Y llovió aquel día en que se esperaba todo, pero resultó que la lluvia tenía un motivo superior al de mojar la tierra, por eso, únicamente llenó la copa del fino árbol, que sin saber cómo o por qué se encontraba sembrado en aquella zona; y las finas hojas parecían pequeños y vistosos vasos donde el agua de la lluvia se vertía con la precisión y delicadeza, por unas finas manos, que invisibles, parecían bajar del cielo,  y soplando un viento suave derramó unas gotas, que presurosas tomaron camino para ir abajo, por el fino tallo del precioso árbol, y que a su paso, su volumen se iba mermando hasta casi desaparecer, y pidiendo al cielo que enviara la bendita lluvia, para poder llegar a donde la estaban esperando, y así cumplir con el vital motivo de su existir, y su deseo fue cumplido, cuando al lluvia en forma de profuso llanto  evitó que la preciosa gota pudiese desaparecer.

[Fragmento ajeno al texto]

(** C18: Scheduler enforcement travels from the project to its pods: after the
    namespace handler succeeded on a cluster, the pod mutator's test of the
    project's namespace answers exactly what the project asks for, whether the
    namespace was created, updated, adopted or already right. *)
Theorem enforcement_round_trip pcfg p s :
  CreateNamespaces cfg = true ->
  Assigner.EnforceSchedulerAnnotationKey pcfg = enforceKey ->
  namespacesKeyed s ->
  (forall o, namespaceAt s (projectNamespaceName p) = Some o -> IsManuallyOverridden cfg (nsMeta o) = false) ->
  (run memServer (HandleNamespace cfg p) s).1.2 = inr tt ->
  (run memServer (isSchedulerEnforcedForNamespace pcfg (projectNamespaceName p)) (run memServer (HandleNamespace cfg p) s).2).1
  = inr (EnforceKaiScheduler p).
Proof.
  intros Hcreate Hkey Hkeyed Hov.
  destruct (run memServer (handleNamespaceInner cfg p) s) as [[[msg reason] err] s'] eqn:Hrun.
  rewrite (run_HandleNamespace _ _ _ _ _ _ Hrun). cbn [fst snd]. intros ->.
  enough (enforcementSet p s' (projectNamespaceName p)) as (ns & Hns & Hann).
  { rewrite (run_enforced _ _ _ ns Hns), Hkey. by rewrite (enforcedIn_formatted _ _ Hann). }
  unfold handleNamespaceInner in Hrun. rewrite Hcreate in Hrun. cbn [negb] in Hrun.
  unfold projectNamespaceName in *. case_bool_decide as Hp; cbn [negb] in Hrun; rewrite ?run_bind in Hrun.
  - rewrite run_get_namespace in Hrun.
    destruct (namespaceAt s (DefaultProjectNamespaceName cfg p)) as [existing|] eqn:Hs.
    + pose proof (run_handleExisting p s _ existing Hs (Hov _ eq_refl)) as He. by rewrite Hrun in He.
    + assert (enforcementSet p (run memServer (handleNonExistingNamespace (GetNamespaceObject cfg p (DefaultProjectNamespaceName cfg p))) s).2
        (DefaultProjectNamespaceName cfg p)) as He.
      { eapply (run_write_enforced p s (GetNamespaceObject cfg p (DefaultProjectNamespaceName cfg p)));
          [by apply run_create_namespace|done|done|apply GetNamespaceObject_annotation]. }
      change (run memServer (handleNonExistingNamespace (GetNamespaceObject cfg p (DefaultProjectNamespaceName cfg p))) s
              = (msg, reason, inr (), s')) in Hrun. by rewrite Hrun in He.
  - unfold handleUserExternalNamespaceForProject in Hrun. rewrite run_bind, run_get_namespace in Hrun.
    destruct (namespaceAt s (prjNamespace p)) as [existing|] eqn:Hs; [|done].
    pose proof (run_labelExternal p s _ existing Hs Hkeyed) as He. rewrite Hrun in He. by apply He.
Qed.

End NamespaceProps.

(** ** Limit ranges *)

Section LimitRangeProps.
Context (cfg : ProjectReconcilerConfig) (kaiAPIVersion : string) (ParseQuantity : string -> option Z).

(** The quantity a field of the config map gives. *)
Definition limitOf (data : gmap string string) (field : string) : option Z := data !! field ≫= ParseQuantity.

(** A resource list with the two fields and nothing else. *)
Definition limitsAre (data : gmap string string) (cpuField memoryField : string) (m : ResourceList) : Prop :=
  m !! CpuResourceName = limitOf data cpuField /\ m !! MemoryResourceName = limitOf data memoryField /\
  (forall r, r <> CpuResourceName -> r <> MemoryResourceName -> m !! r = None).

Lemma assign_two data cpuField memoryField :
  limitsAre data cpuField memoryField
    (assignLimitValueToResourceList ParseQuantity data
       (assignLimitValueToResourceList ParseQuantity data ∅ cpuField CpuResourceName) memoryField MemoryResourceName).
Proof.
  unfold assignLimitValueToResourceList, limitsAre, limitOf.
  destruct (data !! cpuField) as [u|]; destruct (data !! memoryField) as [v|]; simpl;
    try destruct (ParseQuantity u); try destruct (ParseQuantity v); simpl;
    split_and!; intros; by simplify_map_eq.
Qed.

(** A written limit range holds exactly the limits of the config map that was
    read, and is not one that was manually overridden. *)
Definition limitRangeWriteOk (cm : ConfigMap) : forall X, KubeCall X -> Prop := fun X c =>
  match c with
  | Create KLimitRange lr | Update KLimitRange lr =>
      IsManuallyOverridden cfg (lrMeta lr) = false /\
      exists item, Limits lr = [item] /\ lriType item = LimitTypeContainer /\
        limitsAre (cmData cm) CpuDefaultRequest MemoryDefaultRequest (lriDefaultRequest item) /\
        limitsAre (cmData cm) CpuDefaultLimit MemoryDefaultLimit (lriDefault item) /\
        limitsAre (cmData cm) CpuMaxLimit MemoryMaxLimit (lriMax item)
  | _ => is_write c = false
  end.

Y quiso el destino que la gota de agua y las finas lágrimas, en su recorrido se unieran, tomando en el camino, la esencia del tallo de aquel fino árbol, convirtiéndose en el perfume más exquisito que conoció la tierra y que al llegar a su destino, en aquel pesebre en donde se encontraba el niño, mojó sus labios y baño su cuerpo, dejando escapar la más hermosa luz que iluminó esa noche la totalidad del universo,  que para dejar testimonio del bendito Nacimiento le regaló la más grande estrella que anunciara el maravilloso y esperado acontecimiento, que sirvió de guía a reyes y pastores con su luz radiante, para llenarlos de esperanza y alegría, y significar ese sagrado día del principio y el fin, de todo aquello que existe y existía.

Y dicen los que ahí se encontraban, que aquel Niño levantó sus brazos, como abrazando al mundo, donde habría de florecer el amor más grande y más profundo que el Padre Dios, al ser humano  le regalaría.

¡Hosanna! ¡Bendito el que viene en el nombre del Señor!